Explore the remains of the nearby Gorrie Airfield, 10 Kms north of Larrimah, which was a highly secretive RAAF base. The complex once employed 6,500 personnel.
One of the best authentic ‘outback Aussie’ experiences that I have had was the night we spent at the Daly Waters Pub. This award winning pub was first established in 1930 and serviced passengers and crew arriving at the international airfield, as well as travellers, drovers and pastoralists.
It has become famous for the memorabilia adorning the walls of the interior of the pub and exterior beer garden with a pergola decorated with rubber thongs. Very Aussie! It also boasts free nightly entertainment and the best ‘beef and barra’ meal I’ve ever devoured.
You can visit the airfield, the Daly Waters Aviation Complex, which was closed in 1965, where the original Qantas hangar still stands, housing interesting facts, photos and equipment and explore the terminal ruins and the old airstrip.

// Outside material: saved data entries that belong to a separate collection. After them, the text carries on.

Lemma filter_enumerate_combine {A B} (p : Z -> A -> bool) (a : list A)
  (b : list B) :
  length a = length b ->
  map (fun c => (fst c, fst (snd c)))
      (filter (fun c => p (fst c) (fst (snd c))) (Py.enumerate (combine a b)))
  = filter (fun c => p (fst c) (snd c)) (Py.enumerate a).
Proof.
  intros H. rewrite !enumerate_from. now apply filter_numbered_combine.
Qed.

Lemma length_final_all all_blocks chans :
  length (final_all_data_blocks all_blocks chans) = length all_blocks.
Proof. unfold final_all_data_blocks. apply length_map. Qed.

Lemma length_enumerate {A} (l : list A) : length (Py.enumerate l) = length l.
Proof.
  rewrite enumerate_from, length_combine, length_map, length_seq. lia.
Qed.

Lemma length_block_index f index :
  block_index_of f = inr index -> length index = length (file_channels f).
Proof. unfold block_index_of, build_all_index. apply length_mapM. Qed.

(** The event channels of the header are the channels of kind 2, 3, 4, 5
    or 8, in channel order, under their titles. *)
Theorem event_channels_are_event_kinds (cfg : config) (f : smr_file)
  (r : Spike2RawIO) :
  _parse_header cfg f = inr r ->
  map (fun e => (ev_id e, ev_name e)) (event_channels r)
  = map (fun c => (fst c, title (snd c)))
        (filter (fun c => kind_in (snd c) [2; 3; 4; 5; 8])
                (Py.enumerate (file_channels f))).
Proof.
  intros Hparse.
  apply parse_header_inv in Hparse
    as (types & index & gaps & sg & tc & gr & _ & Hidx & _ & _ & Htc & _ & ->).
  cbn [event_channels].
  destruct (typed_fold_adds _ _ _ _ _ _ _ Htc) as [He _].
  cbn [tc_event map app] in He. rewrite He.
  rewrite <- (filter_enumerate_combine
                (fun _ ci => kind_in ci [2; 3; 4; 5; 8]) (file_channels f)
                (map snd (final_all_data_blocks (Py.enumerate index)
                            (seg_channels sg)))).
  - now rewrite map_map.
  - rewrite length_map, length_final_all, length_enumerate.
    symmetry. now apply length_block_index.
Qed.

A short distance from the pub is Stuart’s Tree, where early explorer John McDougall Stuart marked the tree with the letter ‘S’.
The ghost township of Newcastle Waters was once an important place for drovers to source provisions and rest because of its location at the junction of three major stock routes. Newcastle Waters has a rich vibrant history, preserved through buildings such as Jones’s Store and the Junction Hotel.
The Drover’s Memorial Park, which features a bronze statue of a drover, is also a must see. Newcastle Waters is a great reminder of the early pioneering era of the area.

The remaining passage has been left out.